## EXERCISE GOAL
When the line with "destruct (rule_calls cc" appears below, start repeating lines exactly, and keep going through the line with "Hcall Hafter Hquiet."; add nothing outside that span.

Collected data
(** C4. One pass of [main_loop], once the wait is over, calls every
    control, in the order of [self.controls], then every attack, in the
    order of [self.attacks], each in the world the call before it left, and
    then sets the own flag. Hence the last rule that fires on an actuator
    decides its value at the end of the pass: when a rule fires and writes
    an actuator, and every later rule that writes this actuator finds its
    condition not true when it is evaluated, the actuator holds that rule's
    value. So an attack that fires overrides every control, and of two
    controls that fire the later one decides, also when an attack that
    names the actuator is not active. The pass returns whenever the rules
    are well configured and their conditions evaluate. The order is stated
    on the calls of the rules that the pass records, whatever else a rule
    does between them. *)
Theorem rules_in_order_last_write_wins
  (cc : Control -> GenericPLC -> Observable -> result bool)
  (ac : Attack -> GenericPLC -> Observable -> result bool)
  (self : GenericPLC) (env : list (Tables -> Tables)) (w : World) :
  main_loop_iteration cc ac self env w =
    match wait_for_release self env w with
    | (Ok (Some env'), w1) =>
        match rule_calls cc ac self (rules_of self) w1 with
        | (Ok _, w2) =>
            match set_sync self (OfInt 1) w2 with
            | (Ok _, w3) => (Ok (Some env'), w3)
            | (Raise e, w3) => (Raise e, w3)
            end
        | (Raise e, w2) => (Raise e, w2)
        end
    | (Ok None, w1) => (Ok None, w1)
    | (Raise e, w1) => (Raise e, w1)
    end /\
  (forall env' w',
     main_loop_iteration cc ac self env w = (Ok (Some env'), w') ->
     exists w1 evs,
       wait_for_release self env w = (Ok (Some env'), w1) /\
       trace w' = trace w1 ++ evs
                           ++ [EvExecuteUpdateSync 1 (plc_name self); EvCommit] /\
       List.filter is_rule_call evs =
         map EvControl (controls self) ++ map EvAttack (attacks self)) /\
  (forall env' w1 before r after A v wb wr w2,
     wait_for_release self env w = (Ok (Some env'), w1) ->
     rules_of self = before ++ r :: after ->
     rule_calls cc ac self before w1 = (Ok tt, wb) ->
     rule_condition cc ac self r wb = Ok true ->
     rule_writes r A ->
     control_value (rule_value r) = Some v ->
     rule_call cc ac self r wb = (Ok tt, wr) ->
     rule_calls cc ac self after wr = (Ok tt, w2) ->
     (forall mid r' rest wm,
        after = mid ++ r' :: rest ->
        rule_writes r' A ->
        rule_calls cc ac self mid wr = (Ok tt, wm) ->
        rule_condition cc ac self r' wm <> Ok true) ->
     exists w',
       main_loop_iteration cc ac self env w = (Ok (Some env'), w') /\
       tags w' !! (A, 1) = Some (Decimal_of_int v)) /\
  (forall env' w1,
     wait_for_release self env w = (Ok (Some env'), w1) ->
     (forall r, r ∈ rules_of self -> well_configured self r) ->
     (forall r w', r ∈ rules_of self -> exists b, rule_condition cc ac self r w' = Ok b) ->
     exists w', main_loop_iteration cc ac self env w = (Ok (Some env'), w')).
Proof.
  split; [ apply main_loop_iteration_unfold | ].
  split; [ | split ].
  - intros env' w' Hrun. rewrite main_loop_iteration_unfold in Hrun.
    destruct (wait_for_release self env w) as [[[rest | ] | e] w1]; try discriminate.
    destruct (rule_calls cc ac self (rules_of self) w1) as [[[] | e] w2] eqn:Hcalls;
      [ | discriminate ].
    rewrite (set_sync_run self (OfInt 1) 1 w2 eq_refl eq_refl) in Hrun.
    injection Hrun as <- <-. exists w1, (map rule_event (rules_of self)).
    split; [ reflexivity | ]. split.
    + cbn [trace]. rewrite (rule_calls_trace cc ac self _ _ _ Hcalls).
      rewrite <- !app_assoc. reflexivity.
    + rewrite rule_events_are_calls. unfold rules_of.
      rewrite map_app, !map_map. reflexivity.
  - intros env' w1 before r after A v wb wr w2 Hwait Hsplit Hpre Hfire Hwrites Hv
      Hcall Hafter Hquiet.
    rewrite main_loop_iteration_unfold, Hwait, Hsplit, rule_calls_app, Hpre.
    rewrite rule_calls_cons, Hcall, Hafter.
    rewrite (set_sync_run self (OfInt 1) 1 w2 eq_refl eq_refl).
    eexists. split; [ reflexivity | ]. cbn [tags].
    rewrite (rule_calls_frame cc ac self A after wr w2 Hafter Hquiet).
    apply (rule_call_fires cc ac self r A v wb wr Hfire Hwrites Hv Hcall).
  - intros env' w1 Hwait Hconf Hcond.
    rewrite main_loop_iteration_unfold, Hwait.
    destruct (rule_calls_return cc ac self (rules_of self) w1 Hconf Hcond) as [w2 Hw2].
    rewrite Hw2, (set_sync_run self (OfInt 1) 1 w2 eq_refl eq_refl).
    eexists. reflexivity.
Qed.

## RESPONSE AREA
    destruct (rule_calls cc ac self (rules_of self) w1) as [[[] | e] w2] eqn:Hcalls;
      [ | discriminate ].
    rewrite (set_sync_run self (OfInt 1) 1 w2 eq_refl eq_refl) in Hrun.
    injection Hrun as <- <-. exists w1, (map rule_event (rules_of self)).
    split; [ reflexivity | ]. split.
    + cbn [trace]. rewrite (rule_calls_trace cc ac self _ _ _ Hcalls).
      rewrite <- !app_assoc. reflexivity.
    + rewrite rule_events_are_calls. unfold rules_of.
      rewrite map_app, !map_map. reflexivity.
  - intros env' w1 before r after A v wb wr w2 Hwait Hsplit Hpre Hfire Hwrites Hv
      Hcall Hafter Hquiet.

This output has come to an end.